Problem details
Down to the last line, copy the records below without any change.

[Saved data entries]
= Beginning of Section =

(* ===== verification/SerialCore.v ===== *)
(** The serial device framework (rt-thread/components/drivers/serial/serial.c, version 1) with
    the device calls of components/drivers/core/device.c in front of it: opening and closing,
    reading and writing in the polling, interrupt and DMA modes, and the interrupt service
    routine. The UART behind it is an interface. *)

From S2P Require Import Prelude.
From S2P Require Import RtDef.
From S2P Require Import Ring.
Open Scope Z_scope.

Definition RT_DEVICE_FLAG_STANDALONE : Z := 8.
Definition RT_DEVICE_FLAG_ACTIVATED : Z := 16.
Definition RT_DEVICE_FLAG_SUSPENDED : Z := 32.
Definition RT_DEVICE_FLAG_STREAM : Z := 64.
Definition RT_DEVICE_FLAG_INT_RX : Z := 256.
Definition RT_DEVICE_FLAG_DMA_RX : Z := 512.
Definition RT_DEVICE_FLAG_INT_TX : Z := 1024.
Definition RT_DEVICE_FLAG_DMA_TX : Z := 2048.
Definition RT_DEVICE_OFLAG_CLOSE : Z := 0.
Definition RT_DEVICE_OFLAG_OPEN : Z := 8.
Definition RT_DEVICE_OFLAG_MASK : Z := 3855.

Definition RT_DEVICE_CTRL_CONFIG : Z := 3.
Definition RT_DEVICE_CTRL_CLOSE : Z := 4.
Definition RT_DEVICE_CTRL_SET_INT : Z := 6.
Definition RT_DEVICE_CTRL_CLR_INT : Z := 7.

(** Setting and clearing a flag. *)
Definition set_flag (flags f : Z) : Z := Z.lor flags f.
Definition clr_flag (flags f : Z) : Z := Z.ldiff flags f.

= End of Section =

The answer
(* ===== verification/SerialCore.v ===== *)
(** The serial device framework (rt-thread/components/drivers/serial/serial.c, version 1) with
    the device calls of components/drivers/core/device.c in front of it: opening and closing,
    reading and writing in the polling, interrupt and DMA modes, and the interrupt service
    routine. The UART behind it is an interface. *)

From S2P Require Import Prelude.
From S2P Require Import RtDef.
From S2P Require Import Ring.
Open Scope Z_scope.

Definition RT_DEVICE_FLAG_STANDALONE : Z := 8.
Definition RT_DEVICE_FLAG_ACTIVATED : Z := 16.
Definition RT_DEVICE_FLAG_SUSPENDED : Z := 32.
Definition RT_DEVICE_FLAG_STREAM : Z := 64.
Definition RT_DEVICE_FLAG_INT_RX : Z := 256.
Definition RT_DEVICE_FLAG_DMA_RX : Z := 512.
Definition RT_DEVICE_FLAG_INT_TX : Z := 1024.
Definition RT_DEVICE_FLAG_DMA_TX : Z := 2048.
Definition RT_DEVICE_OFLAG_CLOSE : Z := 0.
Definition RT_DEVICE_OFLAG_OPEN : Z := 8.
Definition RT_DEVICE_OFLAG_MASK : Z := 3855.

Definition RT_DEVICE_CTRL_CONFIG : Z := 3.
Definition RT_DEVICE_CTRL_CLOSE : Z := 4.
Definition RT_DEVICE_CTRL_SET_INT : Z := 6.
Definition RT_DEVICE_CTRL_CLR_INT : Z := 7.

(** Setting and clearing a flag. *)
Definition set_flag (flags f : Z) : Z := Z.lor flags f.
Definition clr_flag (flags f : Z) : Z := Z.ldiff flags f.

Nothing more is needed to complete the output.